Nothing outside the range is wanted. Repeat exactly the lines below from the one with "Lemma preload_events c" through the one with "intros [= <- <-]. apply".

Stored data entries:
[Start of Attachment]

(* ===== verification/Lifecycle.v ===== *)
(** * The event stream of a session

    Listeners learn about process entries from CREATE and DESTROY events only.
    This file shows that the stream is well formed and complete: replaying it
    gives exactly the process table. *)

From stdpp Require Import strings relations.
From S2P Require Import Prelude Types IntervalArray Arch CfiProgram CfiOps DwarfEval Cfi CfiParse.
From S2P Require Import ElfRanges Maps Context ContextInv ContextSafe Unwind Session.

(** What a listener can reconstruct: the live processes with their start time
    and name; [None] when an event contradicts what came before. *)
Definition replay_event (live : gmap Z (Z * string)) (e : gu_pid_ctx_event) : option (gmap Z (Z * string)) :=
  match e with
  | GU_PID_CTX_EVENT_CREATE pid start comm =>
    if decide (live !! pid = None) then Some (<[pid := (start, comm)]> live) else None
  | GU_PID_CTX_EVENT_DESTROY pid start comm =>
    if decide (live !! pid = Some (start, comm)) then Some (delete pid live) else None
  end.
Definition replay (events : list gu_pid_ctx_event) : option (gmap Z (Z * string)) :=
  foldl (fun live e => live ← live; replay_event live e) (Some ∅) events.

Definition announced (c : gu_context) : gmap Z (Z * string) :=
  (fun p => (pc_unique_id p, pc_comm p)) <$> cx_pids c.

Definition events_ok (c : gu_context) : Prop := replay (cx_events c) = Some (announced c).

Lemma replay_snoc l e : replay (l ++ [e]) = (live ← replay l; replay_event live e).
Proof. unfold replay. by rewrite foldl_app. Qed.

Lemma events_table c c' : same_table c c' -> events_ok c -> events_ok c'.
Proof. unfold events_ok, announced. by intros [-> ->]. Qed.

Section lifecycle.
Context {HA : Arch} {HE : Env} {HQ : Qsort}.

(** Announcing the end of an entry and clearing it. *)
Lemma destroy_events c c0 pid p c' :
  events_ok c -> same_table c c0 -> cx_pids c !! pid = Some p -> pc_pid p = pid ->
  gu_clear_pid_ctx (notify c0 (event_destroy p)) pid = Done c' ->
  events_ok c' /\ cx_pids c' = delete pid (cx_pids c).
Proof.
  intros Hev [Ep Ee] Hp Hid E. apply (clear_pid_frame same_table) in E as [Hpids Hevents].
  cbn in Hpids, Hevents. rewrite Ep in Hpids. rewrite Ee in Hevents. split; [|done].
  unfold events_ok, announced in *. rewrite Hpids, Hevents, replay_snoc, Hev. cbn [mbind option_bind].
  unfold event_destroy. cbn. rewrite Hid, lookup_fmap, Hp. cbn. rewrite decide_True by done. by rewrite fmap_delete.
Qed.

(** Adding an entry and announcing it. *)
Lemma create_events c p :
  events_ok c -> cx_pids c !! pc_pid p = None -> events_ok (add_pid c p).
Proof.
  intros Hev Hn. unfold events_ok, announced in *. cbn. rewrite replay_snoc, Hev. cbn.
  rewrite lookup_fmap, Hn. cbn. rewrite decide_True by done. by rewrite fmap_insert.
Qed.

Lemma update_events c pid p p' :
  cx_pids c !! pid = Some p -> pc_unique_id p' = pc_unique_id p -> pc_comm p' = pc_comm p ->
  events_ok c -> events_ok (with_pids c (<[pid := p']> (cx_pids c))).
Proof.
  intros Hp H1 H2. unfold events_ok, announced. cbn [cx_events cx_pids with_pids]. intros ->. f_equal. rewrite fmap_insert, H1, H2.
  symmetry. apply insert_id. by rewrite lookup_fmap, Hp.
Qed.

Lemma clear_elf_table c a c' : clear_elf_ctx c a = Done c' -> same_table c c'.
Proof.
  unfold clear_elf_ctx. destruct (deref _) as [e|]; run; [|done]. destruct (ec_retired e).
  - destruct (gu_unretire_elf_ctx c a false) as [c1|] eqn:E; run; [|done].
    apply (unretire_frame same_table) in E as [H1 H2]. intros [= <-]. by split.
  - run. intros [= <-]. by split.
Qed.

Lemma sweep_loop_table todo now next c next' c' :
  sweep_loop todo now next c = Done (next', c') -> same_table c c'.
Proof.
  revert next c. induction todo as [|a todo IH]; intros next c; cbn [sweep_loop]; [by intros [= <- <-]|].
  destruct (deref _) as [e|]; run; [|done]. destruct (negb (ec_retired e)); [apply IH|].
  destruct (_ || _); [|destruct (_ || _); apply IH].
  destruct (clear_elf_ctx _ a) as [c1|] eqn:E; run; [|done]. intros H%IH. etrans; [|exact H].
  apply clear_elf_table in E as [H1 H2]. by split.
Qed.

Lemma sweep_table c now c' : gu_retired_elf_sweep c now = Done c' -> same_table c c'.
Proof.
  unfold gu_retired_elf_sweep. destruct (now =? 0); [by intros [= <-]|]. destruct (_ && _); [by intros [= <-]|].
  destruct (sweep_loop _ _ _ _) as [[n c1]|] eqn:E; run; [|done]. apply sweep_loop_table in E as [H1 H2].
  intros [= <-]. by split.
Qed.

Lemma maybe_sweep_table c c' : gu_maybe_sweep_retired_elf c = Done c' -> same_table c c'.
Proof.
  unfold gu_maybe_sweep_retired_elf. destruct (_ =? 0); [by intros [= <-]|].
  destruct (cx_timer_started c).
  - destruct (timer_pending _); cbn [negb]; [|by intros [= <-]].
    destruct (_ =? 0); intros [H1 H2]%sweep_table; by split.
  - intros [H1 H2]%sweep_table. by split.
Qed.

Lemma allowed_table c pid b c' :
  gu_maps_reload_allowed c pid = Done (b, c') -> ctx_ok c -> is_Some (cx_pids c !! pid) -> same_table c c'.
Proof.
  intros E Hc [p Hp]. destruct (reload_allowed_ok c pid p Hc Hp) as (c1 & E1 & Hc1 & _).
  rewrite E1 in E. injection E as _ <-. split; [apply Hc1|].
  revert E1. unfold gu_maps_reload_allowed. rewrite Hp. run.
  destruct (pc_next_maps_reload_ns p =? 0).
  - destruct (gu_schedule_next_maps_reload c p) as [p1 c2] eqn:Es. apply (schedule_frame same_table) in Es as [_ Es].
    destruct (gu_cache_now_ns _) as [now c3] eqn:En. apply (cache_now_frame same_table) in En as [_ En].
    destruct (_ <=? now); intros [= _ <-]; cbn in *; congruence.
  - destruct (gu_cache_now_ns _) as [now c3] eqn:En. apply (cache_now_frame same_table) in En as [_ En].
    destruct (_ <=? now); intros [= _ <-]; cbn in *; congruence.
Qed.

(** The entry a load returns is that of the process asked for. *)
Lemma load_pid_entry c info p c' :
  ctx_ok c -> cx_pids c !! si_pid info = None -> gu_load_pid c info = Done (Some p, c') ->
  pc_pid p = si_pid info /\ same_table c c'.
Proof.
  intros Hc Hn E. destruct (load_pid_ok [] c info Hc Hn) as (r & c1 & E' & _ & Hr). rewrite E in E'.
  injection E' as <- <-. split; [by apply Hr|]. by apply (load_pid_frame same_table) in E.
Qed.

Lemma exit_events c pid uid c' :
  ctx_ok c -> events_ok c -> gu_set_pid_exit_unique c pid uid = Done c' -> events_ok c'.
Proof.
  intros Hc Hev. unfold gu_set_pid_exit_unique. destruct (cx_pids c !! pid) as [p|] eqn:Hp; [|by intros [= <-]].
  destruct (_ && _); [by intros [= <-]|]. intros E.
  destruct (ci_entry _ _ _ Hc _ _ Hp) as [Hid _]. by eapply (destroy_events c c).
Qed.

Lemma sweep_both c :
  ctx_ok c -> events_ok c -> exists c', gu_maybe_sweep_retired_elf c = Done c' /\ ctx_ok c' /\ events_ok c'.
Proof.
  intros Hc Hev. destruct (maybe_sweep_ok c Hc) as (c' & E & Hc' & _). exists c'. split; [done|]. split; [done|].
  apply maybe_sweep_table in E. by eapply events_table.
Qed.

Lemma preload_events c pid r c' :
  ctx_ok c -> events_ok c -> gu_preload_pid_debug_info c pid = Done (r, c') -> events_ok c'.
Proof.
  intros Hc Hev. unfold gu_preload_pid_debug_info. destruct (gu_get_pid_unique_id c pid) as [uid c1] eqn:Eu.
  assert (Ht : same_table c c1).
  { unfold gu_get_pid_unique_id in Eu. repeat case_match; injection Eu as <- <-; by split. }
  apply unique_id_core in Eu. destruct (sweep_both c1) as (c2 & -> & Hc2 & Hev2).
  { by eapply inv_core. } { by eapply events_table. }
  run. destruct (cx_pids c2 !! pid) as [p|] eqn:Hp; [by intros [= <- <-]|].
  destruct (kill_ok _ _); cbn [negb]; [|by intros [= <- <-]].
  destruct (gu_load_pid _ _) as [[[p|] c3]|] eqn:El; run; [| |done].
  - apply load_pid_entry in El as [Hid [H1 H2]]; [|by eapply inv_core; [apply core_tick|]|done].
    intros [= <- <-]. apply create_events; [by eapply (events_table c2)|]. cbn. rewrite Hid, H1. done.
  - apply (load_pid_frame same_table) in El as [H1 H2]. intros [= <- <-]. by eapply (events_table c2).
Qed.

Lemma reload_events c info new info' c' :
  ctx_ok c -> events_ok c -> gu_reload_pid_ctx c (si_pid info) info = Done (new, info', c') -> events_ok c'.
Proof.
  intros Hc Hev. unfold gu_reload_pid_ctx. destruct (cx_pids c !! si_pid info) as [old|] eqn:Hp; run; [|done].
  destruct (ci_entry _ _ _ Hc _ _ Hp) as [Hid _].
  destruct (clear_pid_ok (notify (tick c) (event_destroy old)) (si_pid info) old) as (c1 & E1 & Hc1 & _).
  { apply (inv_core _ _ c); [by split|done]. } { done. }
  rewrite E1. run. apply (destroy_events c (tick c)) with (p := old) in E1 as [Hev1 Hp1]; try done.
  assert (Hn : cx_pids c1 !! si_pid info = None) by (rewrite Hp1; apply lookup_delete_eq).
  destruct (gu_load_pid c1 info) as [[[p|] c2]|] eqn:El; run; [| |done].
  - apply load_pid_entry in El as [Hpid Ht]; [|done|done]. intros [= <- <- <-].
    apply create_events; [by eapply events_table|]. cbn. destruct Ht as [-> _]. by rewrite Hpid.
  - apply (load_pid_frame same_table) in El. intros [= <- <- <-]. by eapply events_table.
Qed.

(** A search from a live entry; a missing one would be a fault. *)
Lemma inner_events c c' : inner_step c c' -> ctx_ok c -> events_ok c -> ctx_ok c' /\ events_ok c'.
Proof.
  intros [c0 info pc rl ret it p info' rl' c1 E|c0 a e l He] Hc Hev.
  - destruct (cx_pids c0 !! si_pid info) as [px|] eqn:Hp.
    2:{ unfold gu_search_pid_elf_ctx in E. cbn [mbind outcome_bind deref] in E. by rewrite Hp in E. }
    destruct (search_ok c0 info pc rl Hc) as (? & ? & ? & ? & ? & ? & E' & Hc' & _); [by eauto|].
    rewrite E in E'. injection E' as <- <- <- <- <- <-. split; [done|].
    revert E. unfold gu_search_pid_elf_ctx. run. rewrite Hp. run.
    destruct (gu_interval_array_search _ _) as [[[r1 it1] x1]|]; run; [|done].
    destruct ((0 <=? r1) || rl); [by intros [= <- <- <- <- <- <-]|].
    destruct (reload_allowed_ok c0 (si_pid info) px Hc Hp) as (c2 & E2 & Hc2 & _). rewrite E2. run.
    assert (Hev2 : events_ok c2 /\ cx_events c2 = cx_events c0).
    { apply allowed_table in E2; [|done|by eauto]. split; [by eapply events_table|apply E2]. }
    destruct Hev2 as [Hev2 _]. destruct (_ <=? _); cbn [negb]; [|by intros [= <- <- <- <- <- <-]].
    set (c3 := if cx_debug c2 then c2 else tick c2).
    assert (Hev3 : events_ok c3) by (unfold c3; by destruct (cx_debug c2)).
    assert (Hc3 : same_core c0 c3) by (etrans; [exact Hc2|]; unfold c3; destruct (cx_debug c2); [done|apply core_tick]).
    destruct (cx_debug c2 || _); cbn [negb]; [|by intros [= <- <- <- <- <- <-]].
    destruct (gu_reload_pid_ctx _ _ _) as [[[new i1] c4]|] eqn:E4; run; [|done].
    apply reload_events in E4; [|eapply inv_core; [|exact Hc]; etrans; [exact Hc3|by apply core_stats]|done].
    destruct new as [np|]; [|by intros [= <- <- <- <- <- <-]].
    destruct (deref _) as [px'|]; run; [|done].
    destruct (pc_elf_ctx_list px'); [|by intros [= <- <- <- <- <- <-]].
    destruct (gu_interval_array_search _ _) as [[[? ?] ?]|]; run; [|done].
    by intros [= <- <- <- <- <- <-].
  - split; [|done]. by apply cache_update_ok.
Qed.

Lemma front_events c info info' c' found :
  ctx_ok c -> events_ok c -> gu_unwind_front c info = Done (info', c', found) -> events_ok c'.
Proof.
  intros Hc Hev. unfold gu_unwind_front. destruct (regs info); [|by intros [= <- <- <-]].
  destruct (sweep_both c Hc Hev) as (c1 & -> & Hc1 & Hev1). run.
  match goal with |- (?m ≫= _) = _ -> _ => assert (Hm : exists c2, m = Done c2 /\ ctx_ok c2 /\ events_ok c2) end.
  { destruct (cx_pids c1 !! si_pid info) as [p|] eqn:Hp; [|by eexists]. destruct (_ && _); [|by eexists].
    destruct (ci_entry _ _ _ Hc1 _ _ Hp) as [Hid _]. rewrite Hid.
    destruct (clear_pid_ok (notify (on_stats (on_unique_id_caused_reload_count incr) c1) (event_destroy p)) (si_pid info) p)
      as (c2 & E & Hc2 & _); [apply (inv_core _ _ c1); [by split|done]|done|]. exists c2. split; [done|]. split; [done|].
    by eapply (destroy_events c1 (on_stats (on_unique_id_caused_reload_count incr) c1)). }
  destruct Hm as (c2 & -> & Hc2 & Hev2). run.
  match goal with |- (?m ≫= _) = _ -> _ =>
    assert (Hm : forall f i c3, m = Done (f, i, c3) -> events_ok c3); [|destruct m as [[[f i] c3]|]; run; [|done]] end.
  { intros f i c3. destruct (cx_pids c2 !! si_pid info) as [p|] eqn:Hp; run; [by intros [= <- <- <-]|].
    destruct (negb (kill_ok _ _) && _); [by intros [= <- <- <-]|].
    destruct (gu_load_pid _ _) as [[[p|] c4]|] eqn:El; run; [| |done].
    - apply load_pid_entry in El as [Hid [H1 H2]]; [|by eapply inv_core; [apply core_tick|]|done].
      intros [= <- <- <-]. apply create_events; [by eapply (events_table c2)|]. rewrite Hid, H1. done.
    - apply (load_pid_frame same_table) in El as [H1 H2]. intros [= <- <- <-]. by eapply (events_table c2). }
  specialize (Hm _ _ _ eq_refl). destruct f as [p|]; [|by intros [= <- <- <-]].
  destruct (pc_elf_ctx_list p); by intros [= <- <- <-].
Qed.

Lemma step_events c c' : ctx_step c c' -> ctx_ok c -> events_ok c -> events_ok c'.
Proof.
  intros [ps vb ho dp u n u' E|c0 type data c1 E|c0 pid uid c1 E|c0 pid r c1 E|c0 pid block|c0 pid|c0 pid] Hc Hev.
  - apply unwind_ok in E as (_ & _ & info & cf & found & Ef & Hpath); [|done].
    pose proof (front_events _ _ _ _ _ Hc Hev Ef) as Hev1.
    destruct (front_ok (uw_ctx u) (uw_info u) Hc) as (i & c1 & f & Ef' & Hc1 & _). rewrite Ef in Ef'.
    injection Ef' as <- <- <-. clear -Hpath Hc1 Hev1. induction Hpath as [|x y z Hxy _ IH]; [done|].
    destruct (inner_events x y Hxy Hc1 Hev1). by apply IH.
  - revert E. unfold gu_event_occur. destruct (sweep_both c0 Hc Hev) as (c2 & -> & Hc2 & Hev2). run.
    destruct type, data; try (by intros [= <-]). by apply exit_events.
  - by eapply exit_events.
  - by eapply preload_events.
  - unfold gu_set_pid_private_info. destruct (cx_pids c0 !! pid) as [p|] eqn:Hp; [|done].
    by apply (events_table (with_pids c0 (<[pid := with_private p (match block with Some bytes =>
      if malloc_ok (cx_ticks c0) then Some bytes else None | None => None end)]> (cx_pids c0)))), (update_events c0 pid p).
  - unfold gu_get_pid_private_info. by repeat case_match.
  - unfold gu_get_pid_unique_id. by repeat case_match.
Qed.

Lemma reachable_events debug go timer c : reachable debug go timer c -> ctx_ok c /\ events_ok c.
Proof.
  unfold reachable. intros Hr. pose proof (init_ok debug go timer) as H0.
  assert (H1 : events_ok (gu_init debug go timer)) by done. revert H0 H1.
  induction Hr as [|x y z Hxy _ IH]; [done|]. intros H0 H1. apply IH; [by eapply step_ok|by eapply step_events].
Qed.
End lifecycle.

(** ** Properties *)

(** C22: the events of a session describe its process table.  In every reachable
    context, replaying the events sent so far never meets a CREATE of a process
    that is already announced nor a DESTROY that does not match the last CREATE
    in start time and name, and ends in exactly the processes of the table. *)
Theorem event_stream_faithful {HA : Arch} {HE : Env} {HQ : Qsort} debug go timer c :
  reachable debug go timer c ->
  replay (cx_events c) = Some ((fun p => (pc_unique_id p, pc_comm p)) <$> cx_pids c).
Proof. intros H. by apply reachable_events in H as [_ H]. Qed.

Lemma event_stream_faithful_witness :
  live_reachable false false false exited_ctx /\
  replay (cx_events exited_ctx) = Some ((fun p => (pc_unique_id p, pc_comm p)) <$> cx_pids exited_ctx).
Proof.
  split; [exact exited_reachable|].
  apply (event_stream_faithful (HA := linux_x86_64) (HE := live_env) (HQ := merge_qsort) false false false exited_ctx exited_reachable).
Defined.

[End of Attachment]

§ **Exercise solution**:
Lemma preload_events c pid r c' :
  ctx_ok c -> events_ok c -> gu_preload_pid_debug_info c pid = Done (r, c') -> events_ok c'.
Proof.
  intros Hc Hev. unfold gu_preload_pid_debug_info. destruct (gu_get_pid_unique_id c pid) as [uid c1] eqn:Eu.
  assert (Ht : same_table c c1).
  { unfold gu_get_pid_unique_id in Eu. repeat case_match; injection Eu as <- <-; by split. }
  apply unique_id_core in Eu. destruct (sweep_both c1) as (c2 & -> & Hc2 & Hev2).
  { by eapply inv_core. } { by eapply events_table. }
  run. destruct (cx_pids c2 !! pid) as [p|] eqn:Hp; [by intros [= <- <-]|].
  destruct (kill_ok _ _); cbn [negb]; [|by intros [= <- <-]].
  destruct (gu_load_pid _ _) as [[[p|] c3]|] eqn:El; run; [| |done].
  - apply load_pid_entry in El as [Hid [H1 H2]]; [|by eapply inv_core; [apply core_tick|]|done].
    intros [= <- <-]. apply create_events; [by eapply (events_table c2)|]. cbn. rewrite Hid, H1. done.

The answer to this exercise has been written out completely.